(Stored data entries)
+---+
(* ===== verification/Session.v ===== *)
(** * Publishing through a gateway (src/cvmfs/session_context.cc)

    [SessionContext] collects the buckets of a publish operation in object packs,
    hands full packs to a thread that uploads them, and starts new ones.  The
    session works on the packs of a process ([system] of Pack.v); the thread is a
    step of its own. *)

From stdpp Require Import base numbers list gmap.
From stdpp Require Import strings.
From S2P Require Import Prelude Bytes StringUtil Hash Pack PackStream.

Open Scope Z_scope.

(** ** The request body: [SendCB] *)

Record CurlSendPayload := mkSend { json_message : bytes; pack_serializer : Producer; send_index : Z }.

(** [memcpy] to the beginning of the buffer. *)
Definition overwrite (buf data : bytes) : bytes := data ++ drop (length data) buf.
(* ===== verification/Xdr.v ===== *)
(** * External data representation (src/cvmfs/nfs4/xdr.{h,cc})

    The decoder and the encoder of the NFS server (RFC 4506).  The reader
    works on bytes that come from the network; its errors are sticky. *)

From stdpp Require Import base numbers list.
From S2P Require Import Prelude Bytes.

Open Scope Z_scope.

Definition Pad4 (len : Z) : Z := Z.land (4 - Z.land len 3) 3.

(** ** Reader *)

Record XdrReader := mkReader {
  data_ : bytes;
  pos_ : Z;
  ok_ : bool
}.

(** [XdrReader(data, size)], with the size that of the area. *)
Definition new_reader (data : bytes) : XdrReader := mkReader data 0 true.

Definition failed (r : XdrReader) : XdrReader := mkReader (data_ r) (pos_ r) false.
Definition advance (r : XdrReader) (n : Z) : XdrReader := mkReader (data_ r) (pos_ r + n) (ok_ r).

Definition remaining (r : XdrReader) : Z := zlen (data_ r) - pos_ r.
(** The bytes from the cursor on. *)
Definition cursor (r : XdrReader) : bytes := drop (Z.to_nat (pos_ r)) (data_ r).

Definition Take (r : XdrReader) (len : Z) : bool * XdrReader :=
  if negb (ok_ r) || (len >? u64 (remaining r)) then (false, failed r) else (true, r).

(** The getters return the value that they assign, [None] for [false]; a read
    outside of the buffer would be an [OutOfBounds]. *)
Definition getter (A : Type) : Type := XdrReader → outcome (option A * XdrReader).

Definition GetU32 : getter Z := λ r,
  let '(t, r) := Take r 4 in
  if negb t then Ret (None, r) else
  p0 ← rd (data_ r) (pos_ r);
  p1 ← rd (data_ r) (pos_ r + 1);
  p2 ← rd (data_ r) (pos_ r + 2);
  p3 ← rd (data_ r) (pos_ r + 3);
  Ret (Some (Z.lor (Z.lor (Z.lor (u32 (Z.shiftl p0 24)) (u32 (Z.shiftl p1 16))) (u32 (Z.shiftl p2 8))) p3),
       advance r 4).

Definition GetI32 : getter Z := λ r,
  '(u, r) ← GetU32 r;
  Ret (option_map i32 u, r).

Definition GetU64 : getter Z := λ r,
  '(hi, r) ← GetU32 r;
  match hi with
  | None => Ret (None, r)
  | Some hi =>
      '(lo, r) ← GetU32 r;
      Ret (option_map (λ lo, Z.lor (u64 (Z.shiftl hi 32)) lo) lo, r)
  end.

Definition GetI64 : getter Z := λ r,
  '(u, r) ← GetU64 r;
  Ret (option_map i64 u, r).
+---+
**EXERCISE PROMPT:** The required output is the set of lines from the first line of the data through the line that contains "Definition Take (r", transcribed exactly.

**OUTPUT OF THE EXERCISE:**
(* ===== verification/Session.v ===== *)
(** * Publishing through a gateway (src/cvmfs/session_context.cc)

    [SessionContext] collects the buckets of a publish operation in object packs,
    hands full packs to a thread that uploads them, and starts new ones.  The
    session works on the packs of a process ([system] of Pack.v); the thread is a
    step of its own. *)

From stdpp Require Import base numbers list gmap.
From stdpp Require Import strings.
From S2P Require Import Prelude Bytes StringUtil Hash Pack PackStream.

Open Scope Z_scope.

(** ** The request body: [SendCB] *)

Record CurlSendPayload := mkSend { json_message : bytes; pack_serializer : Producer; send_index : Z }.

(** [memcpy] to the beginning of the buffer. *)
Definition overwrite (buf data : bytes) : bytes := data ++ drop (length data) buf.
(* ===== verification/Xdr.v ===== *)
(** * External data representation (src/cvmfs/nfs4/xdr.{h,cc})

    The decoder and the encoder of the NFS server (RFC 4506).  The reader
    works on bytes that come from the network; its errors are sticky. *)

From stdpp Require Import base numbers list.
From S2P Require Import Prelude Bytes.

Open Scope Z_scope.

Definition Pad4 (len : Z) : Z := Z.land (4 - Z.land len 3) 3.

(** ** Reader *)

Record XdrReader := mkReader {
  data_ : bytes;
  pos_ : Z;
  ok_ : bool
}.

(** [XdrReader(data, size)], with the size that of the area. *)
Definition new_reader (data : bytes) : XdrReader := mkReader data 0 true.

Definition failed (r : XdrReader) : XdrReader := mkReader (data_ r) (pos_ r) false.
Definition advance (r : XdrReader) (n : Z) : XdrReader := mkReader (data_ r) (pos_ r + n) (ok_ r).

Definition remaining (r : XdrReader) : Z := zlen (data_ r) - pos_ r.
(** The bytes from the cursor on. *)
Definition cursor (r : XdrReader) : bytes := drop (Z.to_nat (pos_ r)) (data_ r).

Definition Take (r : XdrReader) (len : Z) : bool * XdrReader :=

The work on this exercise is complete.